(Saved data entries)

------------------------------

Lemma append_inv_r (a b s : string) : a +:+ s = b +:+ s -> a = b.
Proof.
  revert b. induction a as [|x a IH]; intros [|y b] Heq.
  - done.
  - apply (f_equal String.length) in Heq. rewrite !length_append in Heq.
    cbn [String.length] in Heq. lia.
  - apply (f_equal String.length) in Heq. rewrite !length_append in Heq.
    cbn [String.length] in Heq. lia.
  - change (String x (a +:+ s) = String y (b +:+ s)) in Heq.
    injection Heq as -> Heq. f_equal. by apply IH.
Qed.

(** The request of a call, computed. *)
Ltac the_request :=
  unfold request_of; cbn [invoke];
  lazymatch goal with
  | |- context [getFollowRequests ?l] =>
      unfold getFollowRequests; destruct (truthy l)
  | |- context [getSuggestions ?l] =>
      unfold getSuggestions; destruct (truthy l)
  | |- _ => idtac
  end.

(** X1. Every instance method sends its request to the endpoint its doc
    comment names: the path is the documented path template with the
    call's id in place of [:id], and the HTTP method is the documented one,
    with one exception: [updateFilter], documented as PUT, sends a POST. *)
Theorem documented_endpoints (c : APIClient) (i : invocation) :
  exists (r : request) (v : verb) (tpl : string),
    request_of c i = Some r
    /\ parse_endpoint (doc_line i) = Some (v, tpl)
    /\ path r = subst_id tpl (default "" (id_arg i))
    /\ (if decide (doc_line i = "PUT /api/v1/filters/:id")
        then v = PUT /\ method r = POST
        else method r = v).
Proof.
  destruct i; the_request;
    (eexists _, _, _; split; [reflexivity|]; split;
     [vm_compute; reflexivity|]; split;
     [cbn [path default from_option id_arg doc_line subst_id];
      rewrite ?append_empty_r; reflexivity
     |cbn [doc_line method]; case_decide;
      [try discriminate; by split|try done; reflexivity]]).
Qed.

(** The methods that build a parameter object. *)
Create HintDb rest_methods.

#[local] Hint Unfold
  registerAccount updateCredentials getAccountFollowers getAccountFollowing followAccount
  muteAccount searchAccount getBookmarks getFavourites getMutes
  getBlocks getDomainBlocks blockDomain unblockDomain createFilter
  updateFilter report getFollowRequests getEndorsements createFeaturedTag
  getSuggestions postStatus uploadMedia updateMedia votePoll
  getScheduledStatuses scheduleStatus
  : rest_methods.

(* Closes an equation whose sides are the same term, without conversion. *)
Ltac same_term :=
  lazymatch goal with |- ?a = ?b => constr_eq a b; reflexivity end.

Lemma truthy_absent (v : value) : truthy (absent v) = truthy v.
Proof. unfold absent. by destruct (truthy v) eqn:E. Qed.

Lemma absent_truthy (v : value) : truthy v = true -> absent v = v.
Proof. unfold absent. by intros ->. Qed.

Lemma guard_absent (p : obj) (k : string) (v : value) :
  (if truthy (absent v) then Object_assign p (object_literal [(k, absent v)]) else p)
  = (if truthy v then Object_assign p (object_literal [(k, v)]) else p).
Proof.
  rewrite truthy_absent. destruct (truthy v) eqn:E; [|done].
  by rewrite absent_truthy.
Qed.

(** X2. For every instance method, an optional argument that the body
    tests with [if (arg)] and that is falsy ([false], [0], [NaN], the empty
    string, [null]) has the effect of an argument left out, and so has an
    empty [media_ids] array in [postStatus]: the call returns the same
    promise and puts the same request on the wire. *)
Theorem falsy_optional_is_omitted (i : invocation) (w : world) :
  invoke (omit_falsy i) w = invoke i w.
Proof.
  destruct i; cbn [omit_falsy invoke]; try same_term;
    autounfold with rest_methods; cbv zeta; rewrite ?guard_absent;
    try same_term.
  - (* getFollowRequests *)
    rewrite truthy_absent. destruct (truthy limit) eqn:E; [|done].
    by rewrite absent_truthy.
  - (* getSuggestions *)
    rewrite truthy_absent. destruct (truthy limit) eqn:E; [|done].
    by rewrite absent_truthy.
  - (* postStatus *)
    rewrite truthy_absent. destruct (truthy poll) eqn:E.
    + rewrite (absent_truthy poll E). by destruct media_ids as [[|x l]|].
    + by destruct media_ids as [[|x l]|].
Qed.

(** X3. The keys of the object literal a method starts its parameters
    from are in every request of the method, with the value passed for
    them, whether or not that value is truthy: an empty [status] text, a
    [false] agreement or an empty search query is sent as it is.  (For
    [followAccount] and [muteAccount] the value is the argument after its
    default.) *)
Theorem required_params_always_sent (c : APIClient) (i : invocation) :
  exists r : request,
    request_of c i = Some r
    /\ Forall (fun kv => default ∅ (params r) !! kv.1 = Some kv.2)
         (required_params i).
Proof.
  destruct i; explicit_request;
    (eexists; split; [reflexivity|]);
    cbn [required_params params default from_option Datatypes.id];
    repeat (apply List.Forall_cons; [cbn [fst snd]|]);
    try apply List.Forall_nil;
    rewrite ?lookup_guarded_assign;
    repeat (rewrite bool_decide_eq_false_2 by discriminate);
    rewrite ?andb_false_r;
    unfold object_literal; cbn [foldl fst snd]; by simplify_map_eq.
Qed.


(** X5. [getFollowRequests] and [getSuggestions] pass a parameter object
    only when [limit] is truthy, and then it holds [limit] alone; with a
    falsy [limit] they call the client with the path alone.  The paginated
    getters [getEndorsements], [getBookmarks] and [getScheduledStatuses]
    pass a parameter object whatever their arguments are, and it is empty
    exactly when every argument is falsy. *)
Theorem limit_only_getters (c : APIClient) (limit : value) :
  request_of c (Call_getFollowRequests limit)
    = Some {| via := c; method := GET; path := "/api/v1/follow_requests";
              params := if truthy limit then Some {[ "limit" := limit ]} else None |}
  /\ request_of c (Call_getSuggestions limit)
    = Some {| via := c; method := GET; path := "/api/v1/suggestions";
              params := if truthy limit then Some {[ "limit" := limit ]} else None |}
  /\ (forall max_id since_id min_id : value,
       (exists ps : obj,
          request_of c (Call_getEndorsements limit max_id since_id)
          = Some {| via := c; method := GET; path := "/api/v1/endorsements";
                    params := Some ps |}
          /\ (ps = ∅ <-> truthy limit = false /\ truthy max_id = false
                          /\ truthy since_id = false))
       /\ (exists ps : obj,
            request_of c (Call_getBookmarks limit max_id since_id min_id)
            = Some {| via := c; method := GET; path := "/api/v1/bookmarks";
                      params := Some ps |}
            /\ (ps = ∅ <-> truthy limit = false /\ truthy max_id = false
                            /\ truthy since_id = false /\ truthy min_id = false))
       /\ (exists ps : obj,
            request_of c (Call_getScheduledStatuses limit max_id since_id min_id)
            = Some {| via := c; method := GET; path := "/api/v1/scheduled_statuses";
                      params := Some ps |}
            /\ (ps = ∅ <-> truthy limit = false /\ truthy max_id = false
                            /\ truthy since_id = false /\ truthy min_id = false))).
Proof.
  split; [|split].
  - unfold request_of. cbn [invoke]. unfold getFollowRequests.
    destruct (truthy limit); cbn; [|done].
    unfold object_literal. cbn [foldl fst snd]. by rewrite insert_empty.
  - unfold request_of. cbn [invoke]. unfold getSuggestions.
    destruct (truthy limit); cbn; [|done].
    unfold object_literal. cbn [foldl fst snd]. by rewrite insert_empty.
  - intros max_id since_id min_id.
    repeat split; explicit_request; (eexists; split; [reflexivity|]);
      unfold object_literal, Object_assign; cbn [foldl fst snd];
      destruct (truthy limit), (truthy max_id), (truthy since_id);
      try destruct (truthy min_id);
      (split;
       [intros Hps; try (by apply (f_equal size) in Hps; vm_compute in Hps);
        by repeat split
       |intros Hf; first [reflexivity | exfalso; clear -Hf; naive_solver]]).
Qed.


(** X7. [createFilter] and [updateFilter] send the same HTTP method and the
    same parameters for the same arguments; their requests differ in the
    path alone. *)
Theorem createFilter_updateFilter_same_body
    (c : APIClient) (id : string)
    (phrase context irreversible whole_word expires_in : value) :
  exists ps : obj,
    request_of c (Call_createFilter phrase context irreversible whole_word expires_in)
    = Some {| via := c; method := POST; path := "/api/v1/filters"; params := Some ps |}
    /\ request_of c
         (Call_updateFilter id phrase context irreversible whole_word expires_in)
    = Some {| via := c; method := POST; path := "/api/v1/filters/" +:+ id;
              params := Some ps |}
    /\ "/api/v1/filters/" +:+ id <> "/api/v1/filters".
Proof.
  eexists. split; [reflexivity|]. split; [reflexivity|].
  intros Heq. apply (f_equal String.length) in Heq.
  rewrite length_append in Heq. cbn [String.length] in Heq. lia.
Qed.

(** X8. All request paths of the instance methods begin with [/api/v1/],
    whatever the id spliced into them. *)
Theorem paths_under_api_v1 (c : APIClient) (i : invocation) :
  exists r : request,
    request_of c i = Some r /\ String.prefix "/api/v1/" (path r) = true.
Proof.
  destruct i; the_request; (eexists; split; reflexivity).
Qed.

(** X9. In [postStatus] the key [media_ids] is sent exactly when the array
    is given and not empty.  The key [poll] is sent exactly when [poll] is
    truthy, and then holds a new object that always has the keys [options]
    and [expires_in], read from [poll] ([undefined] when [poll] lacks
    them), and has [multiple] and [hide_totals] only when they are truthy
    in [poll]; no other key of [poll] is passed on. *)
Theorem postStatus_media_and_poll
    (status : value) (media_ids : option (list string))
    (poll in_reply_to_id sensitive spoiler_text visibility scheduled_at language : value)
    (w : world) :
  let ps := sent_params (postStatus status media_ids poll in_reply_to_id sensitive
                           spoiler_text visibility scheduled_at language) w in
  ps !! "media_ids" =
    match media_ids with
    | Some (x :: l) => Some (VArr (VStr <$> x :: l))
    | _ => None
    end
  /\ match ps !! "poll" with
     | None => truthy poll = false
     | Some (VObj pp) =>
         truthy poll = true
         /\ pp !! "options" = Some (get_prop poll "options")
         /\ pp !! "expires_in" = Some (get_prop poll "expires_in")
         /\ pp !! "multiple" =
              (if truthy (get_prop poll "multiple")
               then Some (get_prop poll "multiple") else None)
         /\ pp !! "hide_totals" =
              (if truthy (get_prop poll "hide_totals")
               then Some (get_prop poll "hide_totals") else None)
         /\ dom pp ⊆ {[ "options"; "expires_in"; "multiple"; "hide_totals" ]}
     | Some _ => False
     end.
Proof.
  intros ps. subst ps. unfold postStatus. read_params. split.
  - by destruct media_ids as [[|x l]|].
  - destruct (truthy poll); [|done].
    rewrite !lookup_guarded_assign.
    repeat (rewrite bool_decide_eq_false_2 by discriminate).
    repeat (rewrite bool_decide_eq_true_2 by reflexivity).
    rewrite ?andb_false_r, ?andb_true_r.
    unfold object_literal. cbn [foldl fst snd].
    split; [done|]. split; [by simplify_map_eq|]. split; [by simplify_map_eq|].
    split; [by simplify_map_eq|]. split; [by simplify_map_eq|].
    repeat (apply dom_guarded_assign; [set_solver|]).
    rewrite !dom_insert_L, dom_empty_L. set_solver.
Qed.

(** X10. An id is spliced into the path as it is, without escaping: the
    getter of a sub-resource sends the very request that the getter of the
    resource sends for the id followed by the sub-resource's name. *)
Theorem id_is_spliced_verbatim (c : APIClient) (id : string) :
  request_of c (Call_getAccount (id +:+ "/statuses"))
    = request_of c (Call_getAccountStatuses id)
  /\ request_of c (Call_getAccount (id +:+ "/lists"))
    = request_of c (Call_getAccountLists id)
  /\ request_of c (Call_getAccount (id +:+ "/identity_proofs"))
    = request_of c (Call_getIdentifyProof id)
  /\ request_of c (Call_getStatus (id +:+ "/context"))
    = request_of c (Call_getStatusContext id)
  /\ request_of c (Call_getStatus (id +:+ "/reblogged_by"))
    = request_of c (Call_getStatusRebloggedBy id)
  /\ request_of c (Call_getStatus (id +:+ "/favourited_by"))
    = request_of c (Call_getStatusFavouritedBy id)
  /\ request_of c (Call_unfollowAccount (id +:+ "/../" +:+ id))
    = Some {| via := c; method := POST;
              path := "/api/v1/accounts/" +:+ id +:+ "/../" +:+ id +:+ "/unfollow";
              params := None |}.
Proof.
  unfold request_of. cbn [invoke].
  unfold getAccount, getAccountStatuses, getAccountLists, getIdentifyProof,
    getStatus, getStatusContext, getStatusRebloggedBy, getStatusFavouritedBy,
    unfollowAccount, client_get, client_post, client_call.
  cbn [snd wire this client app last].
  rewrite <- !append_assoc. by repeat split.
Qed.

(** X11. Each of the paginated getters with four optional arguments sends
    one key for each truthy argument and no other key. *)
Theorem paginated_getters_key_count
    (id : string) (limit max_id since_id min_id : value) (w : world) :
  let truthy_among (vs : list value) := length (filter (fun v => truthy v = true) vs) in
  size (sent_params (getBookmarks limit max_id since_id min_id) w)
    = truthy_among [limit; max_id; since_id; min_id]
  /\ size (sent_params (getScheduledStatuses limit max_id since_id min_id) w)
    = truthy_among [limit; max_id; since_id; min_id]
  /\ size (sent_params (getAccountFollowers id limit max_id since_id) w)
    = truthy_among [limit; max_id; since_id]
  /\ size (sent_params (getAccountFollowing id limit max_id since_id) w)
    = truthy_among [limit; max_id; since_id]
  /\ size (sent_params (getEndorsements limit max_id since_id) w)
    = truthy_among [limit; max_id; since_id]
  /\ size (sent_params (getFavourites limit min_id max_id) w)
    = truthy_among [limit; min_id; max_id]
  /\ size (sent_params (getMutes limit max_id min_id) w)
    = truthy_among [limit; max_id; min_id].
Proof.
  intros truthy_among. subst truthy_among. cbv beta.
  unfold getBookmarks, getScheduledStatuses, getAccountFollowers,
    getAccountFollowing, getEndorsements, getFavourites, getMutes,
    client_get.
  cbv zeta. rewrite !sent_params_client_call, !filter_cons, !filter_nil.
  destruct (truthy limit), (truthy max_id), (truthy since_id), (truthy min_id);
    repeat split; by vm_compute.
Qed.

------------------------------

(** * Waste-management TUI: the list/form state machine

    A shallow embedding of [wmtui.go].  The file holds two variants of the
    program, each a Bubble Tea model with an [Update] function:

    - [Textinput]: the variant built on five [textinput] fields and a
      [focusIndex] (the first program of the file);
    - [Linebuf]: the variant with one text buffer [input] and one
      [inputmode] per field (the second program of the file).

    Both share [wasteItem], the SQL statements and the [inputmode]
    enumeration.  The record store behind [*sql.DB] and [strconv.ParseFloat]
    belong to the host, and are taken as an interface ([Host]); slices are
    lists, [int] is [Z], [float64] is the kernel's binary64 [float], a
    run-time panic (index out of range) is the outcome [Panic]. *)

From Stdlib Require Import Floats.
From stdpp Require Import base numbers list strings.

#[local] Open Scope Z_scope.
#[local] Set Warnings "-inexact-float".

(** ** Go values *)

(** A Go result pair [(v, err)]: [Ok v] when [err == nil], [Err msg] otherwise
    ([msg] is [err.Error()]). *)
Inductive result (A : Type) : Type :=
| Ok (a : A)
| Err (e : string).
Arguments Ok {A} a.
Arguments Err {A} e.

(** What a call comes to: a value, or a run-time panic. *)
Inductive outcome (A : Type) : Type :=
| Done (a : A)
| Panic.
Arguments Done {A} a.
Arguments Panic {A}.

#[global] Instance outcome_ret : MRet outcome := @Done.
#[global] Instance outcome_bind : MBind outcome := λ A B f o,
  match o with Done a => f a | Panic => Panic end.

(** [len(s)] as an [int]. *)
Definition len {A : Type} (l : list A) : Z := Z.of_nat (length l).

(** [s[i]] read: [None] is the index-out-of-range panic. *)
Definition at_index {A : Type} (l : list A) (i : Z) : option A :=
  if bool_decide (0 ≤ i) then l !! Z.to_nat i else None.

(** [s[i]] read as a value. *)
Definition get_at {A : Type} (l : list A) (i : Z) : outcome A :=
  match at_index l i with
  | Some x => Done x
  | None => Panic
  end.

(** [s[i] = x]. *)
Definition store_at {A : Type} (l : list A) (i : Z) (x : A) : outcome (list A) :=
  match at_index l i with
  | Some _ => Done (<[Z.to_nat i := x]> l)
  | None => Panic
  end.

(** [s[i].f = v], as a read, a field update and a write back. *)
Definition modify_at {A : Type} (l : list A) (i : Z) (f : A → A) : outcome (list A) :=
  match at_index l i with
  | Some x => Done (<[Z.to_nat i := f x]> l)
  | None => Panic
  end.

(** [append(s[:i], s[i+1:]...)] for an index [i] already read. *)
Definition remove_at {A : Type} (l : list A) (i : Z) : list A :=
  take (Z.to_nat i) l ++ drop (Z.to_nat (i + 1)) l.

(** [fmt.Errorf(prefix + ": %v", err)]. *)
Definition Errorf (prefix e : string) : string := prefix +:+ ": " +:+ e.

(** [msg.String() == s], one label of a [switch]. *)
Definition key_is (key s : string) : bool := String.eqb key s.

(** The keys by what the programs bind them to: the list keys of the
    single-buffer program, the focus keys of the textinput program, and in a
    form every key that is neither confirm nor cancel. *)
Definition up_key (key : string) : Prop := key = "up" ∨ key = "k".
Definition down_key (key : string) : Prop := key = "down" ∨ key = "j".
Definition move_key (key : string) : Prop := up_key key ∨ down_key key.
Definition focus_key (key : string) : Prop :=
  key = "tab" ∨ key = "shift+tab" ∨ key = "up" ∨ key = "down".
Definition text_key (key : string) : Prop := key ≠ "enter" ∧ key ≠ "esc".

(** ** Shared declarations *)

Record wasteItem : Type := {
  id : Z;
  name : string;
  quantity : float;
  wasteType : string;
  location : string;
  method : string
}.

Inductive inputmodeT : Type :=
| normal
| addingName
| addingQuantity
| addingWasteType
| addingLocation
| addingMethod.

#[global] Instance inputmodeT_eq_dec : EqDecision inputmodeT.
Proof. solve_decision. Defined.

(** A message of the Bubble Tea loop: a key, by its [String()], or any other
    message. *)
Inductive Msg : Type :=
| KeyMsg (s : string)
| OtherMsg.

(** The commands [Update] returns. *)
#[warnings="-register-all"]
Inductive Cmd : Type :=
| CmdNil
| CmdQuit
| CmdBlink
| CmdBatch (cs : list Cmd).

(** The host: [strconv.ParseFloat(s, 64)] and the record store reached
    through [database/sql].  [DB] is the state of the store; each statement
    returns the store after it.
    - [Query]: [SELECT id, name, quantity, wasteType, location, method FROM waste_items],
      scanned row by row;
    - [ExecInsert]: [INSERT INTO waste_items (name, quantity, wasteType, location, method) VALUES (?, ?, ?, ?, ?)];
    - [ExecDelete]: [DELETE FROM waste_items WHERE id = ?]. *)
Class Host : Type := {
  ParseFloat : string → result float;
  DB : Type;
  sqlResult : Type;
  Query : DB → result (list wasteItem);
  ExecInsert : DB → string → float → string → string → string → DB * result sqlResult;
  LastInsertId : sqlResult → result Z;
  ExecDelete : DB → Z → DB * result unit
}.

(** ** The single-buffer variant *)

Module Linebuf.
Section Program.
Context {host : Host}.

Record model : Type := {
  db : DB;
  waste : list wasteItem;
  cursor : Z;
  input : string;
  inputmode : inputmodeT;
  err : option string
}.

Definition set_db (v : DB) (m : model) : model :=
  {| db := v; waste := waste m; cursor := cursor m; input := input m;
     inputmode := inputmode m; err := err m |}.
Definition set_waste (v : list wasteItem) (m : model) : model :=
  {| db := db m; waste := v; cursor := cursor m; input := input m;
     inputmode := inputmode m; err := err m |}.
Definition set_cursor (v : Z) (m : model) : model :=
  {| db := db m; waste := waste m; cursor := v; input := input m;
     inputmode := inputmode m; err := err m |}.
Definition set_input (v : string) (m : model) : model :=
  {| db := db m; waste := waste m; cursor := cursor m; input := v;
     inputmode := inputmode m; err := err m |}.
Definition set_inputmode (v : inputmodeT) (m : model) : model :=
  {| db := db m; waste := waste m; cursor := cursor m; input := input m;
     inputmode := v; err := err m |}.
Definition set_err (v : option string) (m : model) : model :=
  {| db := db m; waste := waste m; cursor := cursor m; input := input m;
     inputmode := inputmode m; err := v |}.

------------------------------

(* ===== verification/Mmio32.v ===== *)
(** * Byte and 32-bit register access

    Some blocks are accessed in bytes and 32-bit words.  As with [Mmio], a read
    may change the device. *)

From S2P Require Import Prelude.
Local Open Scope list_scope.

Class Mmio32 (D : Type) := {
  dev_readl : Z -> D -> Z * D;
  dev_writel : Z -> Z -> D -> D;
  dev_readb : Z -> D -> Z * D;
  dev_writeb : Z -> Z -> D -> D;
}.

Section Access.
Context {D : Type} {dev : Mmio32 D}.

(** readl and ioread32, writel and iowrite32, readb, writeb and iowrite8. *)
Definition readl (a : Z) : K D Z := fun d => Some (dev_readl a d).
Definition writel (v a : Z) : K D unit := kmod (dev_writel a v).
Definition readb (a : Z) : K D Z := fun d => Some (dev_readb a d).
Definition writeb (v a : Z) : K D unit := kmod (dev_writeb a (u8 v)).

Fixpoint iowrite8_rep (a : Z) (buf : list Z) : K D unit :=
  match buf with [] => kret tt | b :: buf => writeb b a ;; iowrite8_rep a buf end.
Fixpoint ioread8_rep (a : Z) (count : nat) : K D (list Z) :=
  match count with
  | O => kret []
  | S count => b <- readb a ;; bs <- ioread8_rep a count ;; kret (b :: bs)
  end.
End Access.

------------------------------

§ **What you will do**:
Wherever the word "phrase" turns up in the records, copy out the line it is on.

§ **Reply to the task**:
    (phrase context irreversible whole_word expires_in : value) :
    request_of c (Call_createFilter phrase context irreversible whole_word expires_in)
         (Call_updateFilter id phrase context irreversible whole_word expires_in)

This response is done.